Home Il sano cammino La Parola del giorno IL GRANELLINO di padre Lorenzo (Gv 6,30-35)

IL GRANELLINO di padre Lorenzo (Gv 6,30-35)

IL GRANELLINO🌱
(Gv 6,30-35)
“Per caso” o “per fortuna” sono espressioni che non dovrebbero mai uscire dalla bocca di un vero cristiano. Sono espressioni pagane e non cristiane. Non ti nascondo che, nei dialoghi, devo sempre intervenire per correggere fratelli e sorelle che usano queste espressioni per ignoranza. Per noi cristiani non esiste il caso o la fortuna, ma esiste la divina Provvidenza.

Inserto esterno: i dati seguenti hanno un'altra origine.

Record foreign (uid : string) (d d' : Db) : Prop := {
  f_users : d'.(users) = d.(users);
  f_credentials : same_rows (λ _ r, r.(credential.user_id) ≠ uid)
    d.(webauthn_credentials) d'.(webauthn_credentials);
  f_sessions : same_rows (λ _ r, r.(web_session.user_id) ≠ uid) d.(web_sessions) d'.(web_sessions);
  f_instances : same_rows (λ _ r, r.(instance.user_id) ≠ uid)
    d.(user_server_instances) d'.(user_server_instances);
  f_secrets : same_rows (λ k _, others instance.user_id uid d.(user_server_instances) k.1)
    d.(instance_secrets) d'.(instance_secrets);
  f_config : same_rows (λ k _, others instance.user_id uid d.(user_server_instances) k)
    d.(instance_config_files) d'.(instance_config_files);
  f_clients : d'.(oauth_clients) = d.(oauth_clients);
  f_refresh : same_rows (λ _ r, r.(refresh_token.user_id) ≠ uid)
    d.(oauth_refresh_tokens) d'.(oauth_refresh_tokens);
  f_labels : same_rows (λ k _, k.1 ≠ uid) d.(oauth_client_labels) d'.(oauth_client_labels);
  f_invites : d'.(invites) = d.(invites);
  f_pats : same_rows (λ _ r, r.(pat.user_id) ≠ uid)
    d.(personal_access_tokens) d'.(personal_access_tokens);
  f_denials : same_rows (λ _ r, r.(denial.user_id) ≠ uid)
    d.(credential_backend_denials) d'.(credential_backend_denials);
  f_groups : same_rows (λ _ r, r.(group.user_id) ≠ uid) d.(connector_groups) d'.(connector_groups);
  f_members : same_rows (λ k _, others group.user_id uid d.(connector_groups) k.1)
    d.(connector_group_members) d'.(connector_group_members);
  f_git : same_rows (λ _ r, r.(git_credential.user_id) ≠ uid)
    d.(git_credentials) d'.(git_credentials);
  f_settings : d'.(settings) = d.(settings);
}.

(** ** [foreign] is an equivalence *)
Section rows.
Context {K : Type} `{Countable K} {A : Type}.
Implicit Types (t : gmap K A) (P Q : K → A → Prop).
Lemma same_rows_refl P t : same_rows P t t.
Proof. done. Qed.
Lemma same_rows_trans P t1 t2 t3 : same_rows P t1 t2 → same_rows P t2 t3 → same_rows P t1 t3.
Proof. intros H1 H2 k r HP. rewrite (H1 k r HP). by apply H2. Qed.
Lemma same_rows_impl P Q t t' : same_rows P t t' → (∀ k r, Q k r → P k r) → same_rows Q t t'.
Proof. intros Hs Hi k r HQ. apply Hs. auto. Qed.
Lemma same_rows_filter P (Q : K * A → Prop) `{∀ x, Decision (Q x)} t :
  (∀ k r, t !! k = Some r → P k r → Q (k, r)) → same_rows P t (filter Q t).
Proof.
  intros HQ k r HP. rewrite map_lookup_filter_Some. split; [|by intros []].
  intros Hr. split; [done|]. by apply HQ.
Qed.
Lemma same_rows_insert P t i r :
  ¬ P i r → (∀ r0, t !! i = Some r0 → ¬ P i r0) → same_rows P t (<[i:=r]> t).
Proof.
  intros Hn Ho k s HP. destruct (decide (i = k)) as [<-|].
  - rewrite lookup_insert_eq. split; [intros Hs; by destruct (Ho _ Hs)|intros [= ->]; done].
  - by rewrite lookup_insert_ne.
Qed.
Lemma same_rows_alter P t i f :
  (∀ r, t !! i = Some r → ¬ P i r ∧ ¬ P i (f r)) → same_rows P t (alter f i t).
Proof.
  intros Hi. destruct (t !! i) as [r|] eqn:Hr; [|by rewrite alter_none].
  destruct (Hi r eq_refl). rewrite (alter_insert _ _ _ r) by done.
  apply same_rows_insert; [done|]. intros r0 ?. congruence.
Qed.
Lemma same_rows_delete P t i : (∀ r, t !! i = Some r → ¬ P i r) → same_rows P t (delete i t).
Proof.
  intros Hi k r HP. rewrite lookup_delete_Some. split; [|by intros []].
  intros Hr. split; [|done]. intros ->. by destruct (Hi _ Hr).
Qed.
End rows.
#[global] Hint Resolve same_rows_refl : hub.

Lemma others_same {A} (owner : A → string) uid (t t' : gmap string A) k :
  same_rows (λ _ r, owner r ≠ uid) t t' → others owner uid t k ↔ others owner uid t' k.
Proof. intros Hs. split; intros (r & Hr & Ho); exists r; split; auto; by apply (Hs k r Ho). Qed.

Lemma foreign_refl uid d : foreign uid d d.
Proof. split; auto with hub. Qed.
Lemma foreign_trans uid d1 d2 d3 : foreign uid d1 d2 → foreign uid d2 d3 → foreign uid d1 d3.
Proof.
  intros H12 H23. pose proof (f_instances _ _ _ H12) as Hi. pose proof (f_groups _ _ _ H12) as Hg.
  destruct H12, H23. split; try congruence; (eapply same_rows_trans; [eassumption|]); try done;
    (eapply same_rows_impl; [eassumption|]); intros k r Ho;
    first [by apply (others_same _ _ _ _ _ Hi)|by apply (others_same _ _ _ _ _ Hg)].
Qed.
Lemma foreign_sym uid d1 d2 : foreign uid d1 d2 → foreign uid d2 d1.
Proof.
  intros Hf. pose proof (f_instances _ _ _ Hf) as Hi. pose proof (f_groups _ _ _ Hf) as Hg.
  destruct Hf. split; try congruence; intros k r Ho; symmetry;
    match goal with H : same_rows _ ?a ?b |- ?a !! _ = _ ↔ ?b !! _ = _ => apply H; try done end;
    first [by apply (others_same _ _ _ _ _ Hi)|by apply (others_same _ _ _ _ _ Hg)].
Qed.
#[global] Hint Resolve foreign_refl : hub.

(** A statement on one table. *)
Ltac foreign_table := split; cbn; try apply same_rows_refl; try reflexivity.

(** ** The user's own rows *)
Section steps.
Context (uid : string).
Abbreviation local m := (∀ d, wf d → foreign uid d (m d).2).
(** The row at this key, if any, is [uid]'s. *)
Definition own_instance (d : Db) (iid : string) : Prop :=
  ¬ others instance.user_id uid d.(user_server_instances) iid.
Definition own_group (d : Db) (gid : string) : Prop :=
  ¬ others group.user_id uid d.(connector_groups) gid.
Definition own_git (d : Db) (k : string) : Prop :=
  ¬ others git_credential.user_id uid d.(git_credentials) k.

Lemma own_row {A} (owner : A → string) (t : gmap string A) k r :
  ¬ others owner uid t k → t !! k = Some r → owner r = uid.
Proof. intros Ho Hr. destruct (decide (owner r = uid)); [done|]. destruct Ho. by exists r. Qed.
Lemma owned {A} (owner : A → string) (t : gmap string A) k r :
  t !! k = Some r → owner r = uid → ¬ others owner uid t k.
Proof. intros Hr Ho (r' & Hr' & Hne). congruence. Qed.
Lemma absent {A} (owner : A → string) (t : gmap string A) k :
  t !! k = None → ¬ others owner uid t k.
Proof. intros Hn (r & Hr & _). congruence. Qed.

Lemma f_update f iid d :
  (∀ r, (f r).(instance.user_id) = r.(instance.user_id)) → own_instance d iid →
  foreign uid d (set_user_server_instances (alter f iid) d).
Proof.
  intros Hf Ho. foreign_table. apply same_rows_alter. intros r Hr.
  rewrite Hf, (own_row _ _ _ _ Ho Hr). auto.
Qed.
Lemma f_insert_instance iid r d :
  r.(instance.user_id) = uid → foreign uid d (instances.insert_instance iid r d).2.
Proof.
  intros Hr. unfold instances.insert_instance. destruct (decide _) as [|Hn]; [auto with hub|].
  destruct (find_kv _ _); [auto with hub|]. destruct (decide _); [|auto with hub].
  foreign_table. apply same_rows_insert; [intros Hne; by destruct Hne|].
  intros r0 Hr0. destruct Hn. by exists r0.
Qed.
Lemma f_create_instance def ns nm iid now d :
  foreign uid d (instances.create uid def ns nm iid now d).2.
Proof.
  unfold instances.create, bind, map_err, gets, ok_or, refuse_if, lift.
  destruct (instances.validate_namespace ns); [|apply foreign_refl].
  destruct (bool_decide _); [apply foreign_refl|]. cbn.
  match goal with |- context [instances.insert_instance iid ?r d] =>
    pose proof (f_insert_instance iid r d eq_refl) as Hf;
    destruct (instances.insert_instance iid r d) as [[[]|e] d1] end; cbn in *; [|done].
  by destruct (instances.get iid d1).
Qed.
Lemma own_created def ns nm iid now d i d' :
  instances.create uid def ns nm iid now d = (Ok i, d') → own_instance d' i.(instances.id).
Proof.
  unfold instances.create. intros Hr.
  do 2 apply bind_Ok in Hr as (? & ? & _ & Hr).
  apply bind_Ok in Hr as ([] & ? & Hi & Hr). apply map_err_Ok in Hi.
  apply instances.insert_instance_Ok in Hi as [-> _]. m_inv.
  rename select (_ = Some _) into Hg. unfold instances.get in Hg. cbn in Hg.
  rewrite lookup_insert_eq in Hg. cbn in Hg. simplify_eq.
  eapply owned; [cbn; apply lookup_insert_eq|done].
Qed.

(** A group or an instance of the user's goes, and what referred to it. *)
Lemma f_cascade d d1 :
  wf d → d1.(users) = d.(users) →
  same_rows (λ _ r, r.(instance.user_id) ≠ uid) d.(user_server_instances) d1.(user_server_instances) →
  same_rows (λ _ r, r.(group.user_id) ≠ uid) d.(connector_groups) d1.(connector_groups) →
  d1 = set_user_server_instances (λ _, d1.(user_server_instances))
         (set_connector_groups (λ _, d1.(connector_groups)) d) →
  foreign uid d (cascade d1).
Proof.
  intros Hwf Hu Hi Hg ->. cbn in *.
  assert (∀ iid, others instance.user_id uid d.(user_server_instances) iid →
    known (keep_rows (λ _ r, known d.(users) r.(instance.user_id)) d1.(user_server_instances)) iid)
    as Hki.
  { intros iid (r & Hr & Ho). exists r. apply keep_rows_Some. split; [by apply Hi|].
    by apply (wf_inst_user _ Hwf iid). }
  assert (∀ gid, others group.user_id uid d.(connector_groups) gid →
    known (keep_rows (λ _ r, known d.(users) r.(group.user_id)) d1.(connector_groups)) gid) as Hkg.
  { intros gid (r & Hr & Ho). exists r. apply keep_rows_Some. split; [by apply Hg|].
    by apply (wf_group_user _ Hwf gid). }
  split; cbn; auto with hub; try apply same_rows_filter.
  - intros k r Hr _. by apply (wf_cred_user _ Hwf k).
  - intros k r Hr _. by apply (wf_session_user _ Hwf k).
  - eapply same_rows_trans; [exact Hi|]. intros k r Ho. rewrite keep_rows_Some.
    split; [|by intros []]. intros Hr. split; [done|]. apply (Hi k r Ho) in Hr.
    by apply (wf_inst_user _ Hwf k).
  - intros k r _ Ho. by apply Hki.
  - intros k r _ Ho. by apply Hki.
  - intros k r Hr _. by apply (wf_refresh _ Hwf k).
  - intros k r Hr _. by apply (wf_label _ Hwf k r).
  - rewrite keep_rows_id.
    + rewrite (map_fmap_ext _ id), map_fmap_id; [done|]. intros k i Hk.
      destruct (wf_invite _ Hwf _ _ Hk) as (? & ? & _). by apply null_invite_id.
    + intros k r Hr. by destruct (wf_invite _ Hwf _ _ Hr) as (_ & _ & ?).
  - intros k r Hr _. by apply (wf_pat_user _ Hwf k).
  - intros k r Hr Ho. destruct (wf_denial _ Hwf _ _ Hr) as [? (i & Hk & Hio)].
    split; [done|]. apply Hki. exists i. split; [done|congruence].
  - eapply same_rows_trans; [exact Hg|]. intros k r Ho. rewrite keep_rows_Some.
    split; [|by intros []]. intros Hr. split; [done|]. apply (Hg k r Ho) in Hr.
    by apply (wf_group_user _ Hwf k).
  - intros k z Hz Ho. split; [by apply Hkg|].
    destruct (wf_member _ Hwf _ _ Hz) as (g & Hk & i & Hii & Hio). apply Hki.
    destruct Ho as (g' & Hg' & Ho). exists i. split; [done|congruence].
  - intros k r Hr _. by apply (wf_git_user _ Hwf k).
Qed.
Lemma f_delete_instance iid d :
  wf d → own_instance d iid → foreign uid d (delete_instance_row iid d).
Proof.
  intros Hwf Ho. apply f_cascade; cbn; auto with hub.
  apply same_rows_delete. intros r Hr Hne. apply Hne. exact (own_row _ _ _ _ Ho Hr).
Qed.
Lemma f_delete_group gid d : wf d → own_group d gid → foreign uid d (delete_group_row gid d).
Proof.
  intros Hwf Ho. apply f_cascade; cbn; auto with hub.
  apply same_rows_delete. intros r Hr Hne. apply Hne. exact (own_row _ _ _ _ Ho Hr).
Qed.
Lemma f_write_secret iid key sealed d :
  own_instance d iid → foreign uid d (instances.write_secret iid key sealed d).2.
Proof.
  intros Ho. unfold instances.write_secret. destruct (decide _); [|auto with hub].
  foreign_table. apply same_rows_insert; auto.
Qed.
Lemma f_clear_env iid d :
  own_instance d iid →
  foreign uid d (set_instance_secrets (without (instances.of_instance iid)) d).
Proof.
  intros Ho. foreign_table. apply same_rows_filter. intros k s _ Hk. cbn.
  apply eqs_false. intros <-. by destruct Ho.
Qed.
Lemma f_write_config_file iid sealed d :
  own_instance d iid → foreign uid d (instances.write_config_file iid sealed d).2.
Proof.
  intros Ho. unfold instances.write_config_file. destruct (decide _); [|auto with hub].
  foreign_table. apply same_rows_insert; auto.
Qed.
Lemma f_clear_config_file iid d :
  own_instance d iid → foreign uid d (set_instance_config_files (delete iid) d).
Proof. intros Ho. foreign_table. apply same_rows_delete. auto. Qed.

C’è un mio amico che, spesso, dice: “Tutto è grazia”. Il che significa che tutto è dono di Dio. Anche se il dono ci viene dalle mani di uomo, ma è sempre Dio che distribuisce i doni e i carismi. Non fu Mosè a liberare gli Ebrei dal Faraone, ma Dio. Non fu Mosè a dare il pane e l’acqua al popolo d’Israele che camminava nel deserto, ma Dio, disse Gesù ai suoi ascoltatori. Com’è importante capire e vivere la verità che ogni dono viene dall’Alto per imparare ad essere grati anzitutto a Dio.

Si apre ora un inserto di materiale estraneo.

(* ===== verification/Launch.v ===== *)
(** * Starting one server (proxy/pool.rs [spawn_one], web.rs [probe_instance])

    The pool's launch of an instance and the "Test connection" button's: the same
    resolution of definition, build, environment and configuration file, once for a
    pooled backend and once for a probe. *)

From stdpp Require Import pretty.
From S2P Require Import Prelude Strs Trim Schema External Fixtures Users GitCreds Config Instances.
From S2P Require Import InstanceText OauthServer Status AuditLog Sandbox Backend Gitsrc Pool Tenancy Hub.
Open Scope string_scope.
Open Scope hub_scope.

Module launch.
Import hub rmcp.

(** What a launch meets outside: the exec of a child, rmcp's handshake, what a child
    that died wrote to stderr (as read within two seconds, decoded), name
    resolution, the hub's own [PATH], and a peer that answers the capability
    requests within a given time. *)
Class Children := {
  start : backend.Command → result anyhow unit;
  serve : backend.Transport → Z → option (result anyhow Peer);
  stderr_text : backend.Command → option string;
  resolve : string → Z → option (list IpAddr);
  show_ip : IpAddr → string;
  path_var : option string;
  answers_within : Peer → Z → bool;
}.

Section launch.
Context `{Machine} `{UrlCrate} `{HttpCrate} `{Aead} `{Children} (c : config.Config) (now : Z).
Abbreviation env_dir := c.(config.env_dir).

(** [read_stderr_tail]: the last 3000 characters. *)
Definition read_stderr_tail (text : string) : string := last_chars (Z.to_nat 3000) (trim text).

(** ** [Backend::probe] *)
Definition probe (def : ServerDef) (env : gmap string string) (sb : option sandbox.Sandbox)
    (iid : string) (config_file : option string) (secs : Z)
    : M fs.Fs anyhow backend.CapabilitiesSnapshot :=
  if eqs def.(transport) "stdio" then
    let* cmd := backend.stdio_command hub_uid dir_mode file_mode def env sb env_dir iid config_file
                  c.(config.child_limits) path_var in
    ctx "spawning backend" (lift (start cmd)) ;;;
    match backend.init_with_timeout serve (backend.Stdio cmd) secs with
    | Ok peer => ret (backend.capture_snapshot peer now)
    | Err e =>
        let tail := match stderr_text cmd with Some s => read_stderr_tail s | None => "" end in
        if is_empty tail then fail (Context "initializing backend" e)
        else fail (Msg (error_text e +:+ text.newline +:+ "--- server stderr ---" +:+
                        text.newline +:+ tail))
    end
  else if eqs def.(transport) "http" then
    let* h := lift (backend.http_config def env) in
    let* peer := ctx "connecting http backend"
      (lift (backend.init_with_timeout serve (backend.Http h) secs)) in
    ret (backend.capture_snapshot peer now)
  else fail (Msg ("unsupported transport '" +:+ def.(transport) +:+ "'")).

(** ** The definition that is started *)
(** Why a server is not running: its state and what the page shows. *)
Definition Why : Type := status.RuntimeState * option string.
Abbreviation L A := (M Hub Why A).
Definition unbuilt {A} (detail : string) : L A := fail (status.unbuilt, Some detail).
Definition error_with {A} (m : M Hub anyhow A) (detail : anyhow → string) : L A :=
  map_err (λ e, (status.error, Some (detail e))) m.
Definition chain (what : string) (e : anyhow) : string := what +:+ ": " +:+ error_text e.

(** An http backend's URL passes the address check, at every connect. *)
Definition check_url (def : ServerDef) : L unit :=
  if negb (eqs def.(transport) "http") then ret tt else
  let url := trim (default "" def.(url)) in
  refuse_if (is_empty url) (status.error, Some "no remote URL set") ;;;
  error_with (lift (text.check_backend_host resolve show_ip url
    c.(config.block_private_backend_ips))) to_string.
Definition is_ready (inst : instances.Instance) (f : fs.Fs) : bool :=
  eqs inst.(instances.build_status) "ready" &&
  gitsrc.exists_ f (gitsrc.env_path env_dir inst.(instances.id)).
(** A git build is run by its own program. *)
Definition as_stdio (def : ServerDef) (pa : string * list string) : ServerDef := {|
  name := def.(name); description := def.(description); transport := "stdio";
  command := Some pa.1; args := pa.2; url := def.(url); runtime := def.(runtime);
  repo := def.(repo); git_ref := def.(git_ref); entry := def.(entry);
  module := def.(module); connect_timeout_secs := def.(connect_timeout_secs) |}.
Definition launched (inst : instances.Instance) (def : ServerDef) : L ServerDef :=
  let* pa := error_with (lift (gitsrc.launch_command env_dir inst.(instances.id) def))
    (chain "git launch failed") in
  ret (as_stdio def pa).
Definition config_error {A} (r : Db → result anyhow A) : L A :=
  let* v := read r in error_with (lift v) (chain "config error").
Definition timeout (def : ServerDef) : Z :=
  instances.connect_timeout_or def c.(config.limits).(config.backend_connect_timeout_secs).

(** ** The pool's launch *)
Definition start_one (inst : instances.Instance) (sb : option sandbox.Sandbox)
    : L backend.Backend :=
  let iid := inst.(instances.id) in
  let* def := error_with (instances.resolve_def inst) (chain "resolve failed") in
  check_url def ;;;
  let* f := gets files in
  let* def :=
    if negb (gitsrc.is_git_source def) then ret def
    else if is_ready inst f && gitsrc.venv_is_stale symlink_metadata canonicalize f env_dir inst def
    then unbuilt "needs rebuild after upgrade — open its page and click “Test connection”"
    else if is_ready inst f then launched inst def
    else unbuilt "not built yet; run hub__update_server" in
  let* env := config_error (instances.resolved_env inst) in
  let* config_file := config_error (instances.resolved_config_file iid) in
  error_with (on_files (backend.spawn hub_uid dir_mode file_mode start serve def env iid
    inst.(instances.namespace) inst.(instances.display_name) sb env_dir config_file
    c.(config.child_limits) path_var (timeout def))) (chain "failed to start").
Definition mark_status {E} (inst : instances.Instance) (s : status.RuntimeState)
    (detail : option string) : M Hub E unit :=
  on_status (status.set inst.(instances.id) s detail now).
Definition spawn_one {E} (inst : instances.Instance) (sb : option sandbox.Sandbox)
    : M Hub E (option backend.Backend) :=
  catch (start_one inst sb) (λ r,
    match r with
    | Ok b => mark_status inst status.ok None ;;; ret (Some b)
    | Err (s, detail) => mark_status inst s detail ;;; ret None
    end).
Definition mark_skipped {E} (insts : list instances.Instance) (reason : string) : M Hub E unit :=
  for_each (λ inst, mark_status inst status.skipped (Some reason)) insts.
(** The detached re-capture of a fresh backend's snapshot, written as JSON. *)
Definition refresh_snapshot {E} (to_json : backend.CapabilitiesSnapshot → string) (iid : string)
    (b : backend.Backend) : M Hub E unit :=
  let secs := c.(config.limits).(config.backend_list_timeout_secs) in
  if (secs =? 0)%Z || answers_within b.(backend.peer) secs
  then ignore (on_db (instances.set_capabilities_snapshot iid
    (to_json (backend.capture_snapshot b.(backend.peer) now))))
  else ret tt.

(** ** The page's launch *)
Definition probe_one (uid : string) (inst : instances.Instance) : L backend.CapabilitiesSnapshot :=
  let iid := inst.(instances.id) in
  let* def := error_with (instances.resolve_def inst) (chain "resolve failed") in
  check_url def ;;;
  let* sb := error_with (on_db_files (sandbox.sandbox_or_fail hub_uid dir_mode is_root
    c.(config.sandbox_uid_base) env_dir uid)) (chain "sandbox unavailable") in
  let* f := gets files in
  let* def :=
    if negb (gitsrc.is_git_source def) then ret def
    else if negb (is_ready inst f)
    then unbuilt "not built yet; run “Update from repository” first"
    else
      (if gitsrc.venv_is_stale symlink_metadata canonicalize f env_dir inst def
       then let* _ := error_with (on_build (gitsrc.update_instance hub_uid dir_mode hub_env
              output coreutils symlink_metadata canonicalize env_dir inst def sb now))
              (chain "rebuild failed") in ret tt
       else ret tt) ;;;
      launched inst def in
  let* env := config_error (instances.resolved_env inst) in
  let* config_file := config_error (instances.resolved_config_file iid) in
  error_with (on_files (probe def env sb iid config_file (timeout def)))
    (chain "failed to start").
(** The state, the detail and the snapshot of a probe. *)
Definition probe_instance {E} (uid : string) (inst : instances.Instance)
    : M Hub E (status.RuntimeState * option string * option backend.CapabilitiesSnapshot) :=
  catch (probe_one uid inst) (λ r,
    ret match r with
        | Ok snap => (status.ok, None, Some snap)
        | Err (s, detail) => (s, detail, None)
        end).

(** ** The two launches agree *)
(** One succeeds exactly when the other does, the probe's snapshot is the pooled
    backend's, and both leave the same files. *)
Definition same_spawn (a : result anyhow backend.Backend * fs.Fs)
    (b : result anyhow backend.CapabilitiesSnapshot * fs.Fs) : Prop :=
  a.2 = b.2 ∧
  match a.1, b.1 with
  | Ok k, Ok snap => snap = backend.capture_snapshot k.(backend.peer) now
  | Err _, Err _ => True
  | _, _ => False
  end.
Lemma spawn_probe def env iid ns dn sb config_file secs f :
  same_spawn
    (backend.spawn hub_uid dir_mode file_mode start serve def env iid ns dn sb env_dir config_file
       c.(config.child_limits) path_var secs f)
    (probe def env sb iid config_file secs f).
Proof.
  unfold backend.spawn, probe. destruct (eqs def.(transport) "stdio").
  - unfold bind, ctx, map_err, lift, ret, fail.
    destruct (backend.stdio_command _ _ _ _ _ _ _ _ _ _ _ f) as [[cmd|e] f']; [|done].
    destruct (start cmd); [|done]. destruct (backend.init_with_timeout _ _ _); [done|].
    by destruct (is_empty _).
  - destruct (eqs def.(transport) "http"); [|done].
    unfold bind, ctx, map_err, lift, ret. destruct (backend.http_config def env); [|done].
    by destruct (backend.init_with_timeout _ _ _).
Qed.

(** Two launches from one state. *)
Definition same_launch (a : result Why backend.Backend * Hub)
    (b : result Why backend.CapabilitiesSnapshot * Hub) : Prop :=
  a.2 = b.2 ∧
  match a.1, b.1 with
  | Ok k, Ok snap => snap = backend.capture_snapshot k.(backend.peer) now
  | Err (s, _), Err (s', _) => s = s'
  | _, _ => False
  end.
Lemma same_bind {A} (m : L A) (k : A → L backend.Backend)
    (k' : A → L backend.CapabilitiesSnapshot) h :
  (∀ a h', m h = (Ok a, h') → same_launch (k a h') (k' a h')) →
  same_launch (bind m k h) (bind m k' h).
Proof.
  intros Hk. unfold bind. destruct (m h) as [[a|[s d]] h'] eqn:E; [by apply Hk|by split].
Qed.
Lemma same_start inst def env sb iid config_file h :
  same_launch
    (error_with (on_files (backend.spawn hub_uid dir_mode file_mode start serve def env iid
       inst.(instances.namespace) inst.(instances.display_name) sb env_dir config_file
       c.(config.child_limits) path_var (timeout def))) (chain "failed to start") h)
    (error_with (on_files (probe def env sb iid config_file (timeout def)))
       (chain "failed to start") h).
Proof.
  pose proof (spawn_probe def env iid inst.(instances.namespace) inst.(instances.display_name)
    sb config_file (timeout def) h.(files)) as [Hf Hr].
  unfold error_with, map_err, on_files.
  destruct (backend.spawn _ _ _ _ _ _ _ _ _ _ _ _ _ _ _ _ _) as [[k|e] f];
    destruct (probe _ _ _ _ _ _ _) as [[sn|e'] f']; cbn in *; subst; done.
Qed.

(** C34: "Test connection" tells the truth about the pool.  With the sandbox prepared
    and no environment that needs rebuilding, the page's probe of a server and the
    pool's spawn of it, run from the same state, both start it or both fail in the
    same state (error or not built); the probe's snapshot is the one the pooled
    backend gives, and both leave the hub the same. *)
Theorem probe_agrees_with_spawn inst sb uid h :
  on_db_files (sandbox.sandbox_or_fail hub_uid dir_mode is_root c.(config.sandbox_uid_base)
    env_dir uid) h = (Ok sb, h) →
  (∀ def, instances.resolve_def inst h = (Ok def, h) →
    gitsrc.venv_is_stale symlink_metadata canonicalize h.(files) env_dir inst def = false) →
  same_launch (start_one inst sb h) (probe_one uid inst h).
Proof.
  intros Hsb Hstale. unfold start_one, probe_one.
  apply same_bind. intros def h1 Hdef.
  assert (h1 = h) as -> by (unfold error_with, map_err, instances.resolve_def in Hdef;
    destruct (instances.normalized <$> _); by simplify_eq/=).
  apply map_err_Ok in Hdef. specialize (Hstale def Hdef).
  apply same_bind. intros [] h1 Hurl.
  assert (h1 = h) as -> by (revert Hurl; unfold check_url; destruct (negb _); [by intros [=]|];
    unfold bind, refuse_if, error_with, map_err, lift; destruct (is_empty _); [done|];
    cbn; destruct (text.check_backend_host _ _ _ _); by intros [=]).
  rewrite (bind_run (error_with _ _) _ _ sb h) by (unfold error_with, map_err; by rewrite Hsb).
  rewrite !(bind_run (gets files) _ h h.(files) h) by done. rewrite Hstale, andb_false_r.
  assert (∀ (m m' : L ServerDef), m h = m' h ∨ (∃ d d', m h = (Err (status.unbuilt, d), h) ∧
    m' h = (Err (status.unbuilt, d'), h)) → ∀ k k', (∀ a h', same_launch (k a h') (k' a h')) →
    same_launch (bind m k h) (bind m' k' h)) as Hstep.
  { intros m m' [He|(d & d' & E & E')] k k' Hk; unfold bind.
    - rewrite He. destruct (m' h) as [[a|[s d]] h'] eqn:E; [by apply Hk|by split].
    - rewrite E, E'. by split. }
  apply Hstep.
  - destruct (gitsrc.is_git_source def); cbn [negb]; [|by left].
    destruct (is_ready inst h.(files)); cbn [negb]; [by left|]. right. eauto.
  - intros def' h1. apply same_bind. intros env h2 _. apply same_bind. intros cf h3 _.
    apply same_start.
Qed.
End launch.

Definition silent_peer : Peer := {|
  peer_info := {| has_tools := true; has_prompts := false; has_resources := false; more := "" |};
  is_transport_closed := false; list_all_tools := Ok [{| tool_name := "read"; tool_more := "" |}];
  list_all_prompts := Ok []; list_all_resources := Ok []; list_all_resource_templates := Ok [];
  peer_read_resource := λ _, Ok []; peer_get_prompt := λ _ _, Ok "";
  peer_call_tool := λ _ _, Err (Msg "no") |}.
Definition children0 : Children := {|
  start := λ _, Ok tt; serve := λ _ _, Some (Ok silent_peer); stderr_text := λ _, None;
  resolve := λ _ _, None; show_ip := λ _, ""; path_var := Some "/bin";
  answers_within := λ _ _, true |}.
Definition stdio_def : ServerDef := {|
  name := "n"; description := ""; transport := "stdio"; command := Some "srv"; args := ["-v"];
  url := None; runtime := ""; repo := None; git_ref := None; entry := None; module := None;
  connect_timeout_secs := None |}.
Definition stdio_inst : instances.Instance := instances.into_instance "i" {|
  instance.user_id := "u"; instance.custom_def := Some stdio_def; instance.namespace := "fs";
  instance.display_name := "fs"; instance.enabled := true; instance.config := ∅;
  instance.built_commit := None; instance.build_status := "ready";
  instance.capabilities_json := None; instance.created_at := 5 |}.
Lemma probe_agrees_with_spawn_witness :
  same_launch 50
    (start_one (H:=machine0) (H0:=url0) (H1:=backend.http0) (H2:=aead0) (H3:=children0)
       oauth_witness.cfg0 stdio_inst None (hub0 db2))
    (probe_one (H:=machine0) (H0:=url0) (H1:=backend.http0) (H2:=aead0) (H3:=children0)
       oauth_witness.cfg0 50 "u" stdio_inst (hub0 db2)).
Proof.
  apply probe_agrees_with_spawn; [reflexivity|].
  intros def Hd. injection Hd as <-. reflexivity.
Defined.
End launch.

La Grazia non viene dall’uomo che da Dio viene chiamato ad essere strumento della sua Grazia e delle sue innumerevoli grazie. Non dire mai mai: “Padre Pio mi ha guarito!”. È Dio che ti ha guarito per intercessione di Padre Pio. Non dire mai: “Padre Giorgio, mi ha perdonato”. È Dio che ti ha perdonato attraverso il ministero di Padre Giorgio. Non dire mai: “Non avevo niente da mettere a mensa per la mia famiglia e Giulia ci ha portato il pane!”. È stato Dio che ti ha portato il pane quotidiano e non Giulia che si è fatta strumento della divina Provvidenza.
C’è un’altra espressione che molti cristiani dicono per ignoranza ed è: per sfortuna. Lo dicono quando accade un qualcosa che causa dolore e sofferenza. Leggi IL DIALOGO DELLA DIVINA PROVVIDENZA di santa Caterina da Siena e comprenderai che il pane delle lacrime è anche una grazia che serve per la purificazione della nostra anima. Ce lo fa capire San Paolo quando dice: “Tutto concorre al bene di coloro che amano il Signore”.
Impariamo a dire grazie a Dio per ogni cosa e a coloro che, liberamente e per amore, si rendono strumento e portatori delle grazie del Signore. Amen. Alleluia.